Department of Chemistry, Carnegie Mellon
University,
Pittsburgh, PA 15213,
U.S.A.
Abstract:Grouping
of spectral peaks into J-connected spin systems is essential in the analysis
of macromolecular NMR data as it provides the basis for disentangling
chemical shift degeneracies. It is a mandatory step before resonance and
NOESY cross-peak identities can be established. We have developed SPI,
a computational protocol that scrutinizes peak lists from homo- and hetero-nuclear
multidimensional NMR spectra and progressively assembles sets of resonances
into consensus J- and/or NOE-connected spin systems. SPI estimates the
likelihood of nuclear spin resonances appearing at defined frequencies
given sets of cross-peaks measured from multi-dimensional experiments.

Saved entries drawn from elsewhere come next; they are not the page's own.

(** C1: the payload a submission passes to the server action has, for a
    blank path field (absent or empty), the identifier [uuidv4()] returns on
    this call, and otherwise the slug of the entered string. *)
Theorem actualSubmit_path (s : Sys X) (data : Request (Date X)) :
  exists payload rest,
    (calls X (snd (actualSubmit X data s)) =
       calls X s ++ call_updateDynamicAccessKey X payload :: rest \/
     calls X (snd (actualSubmit X data s)) =
       calls X s ++ call_createDynamicAccessKey X payload :: rest) /\
    forallb (fun c => negb (is_action X c)) rest = true /\
    path payload =
      match path data with
      | val entered =>
          if entered =? "" then val (fst (uuidv4 X (rng X s)))
          else val (slugify X entered)
      | _ => val (fst (uuidv4 X (rng X s)))
      end /\
    rng X (snd (actualSubmit X data s)) =
      if truthy (path data) then rng X s else snd (uuidv4 X (rng X s)).
Proof.
  unfold truthy.
  assert (Hn : narrow (path data) =
               match path data with
               | val entered => if entered =? "" then None else Some entered
               | _ => None
               end) by reflexivity.
  revert Hn.
  submit_cases s data; intros Hn;
    rewrite <- ?app_assoc; simpl;
    (eexists; eexists; split; [ (left; reflexivity) || (right; reflexivity) | ]);
    simpl; (split; [reflexivity|]); split; try reflexivity;
    destruct (path data) as [| |entered]; try discriminate; try reflexivity;
    destruct (entered =? ""); try discriminate; try reflexivity;
    now injection Hn as ->.
Qed.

It quantifies spin system matching probabilities via Bayesian inference.
The protocol takes advantage of redundancies in the number of connectivities
revealed by suites of diverse NMR experiments, systematically tracking
the adequacy of each grouping hypothesis. SPI was tested on 2D homonuclear
and 2D/3D(15)N-edited data recorded from two protein modules, the col 2
domain of matrix metalloproteinase-2 (MMP-2) and the kringle 2 domain of
plasminogen, of 60 and 83 amino acid residues, respectively. For these protein
domains SPI identifies approximately 95% unambiguous resonance frequencies,
a relatively good performance vis-a-vis the reported 'manual' (interactive)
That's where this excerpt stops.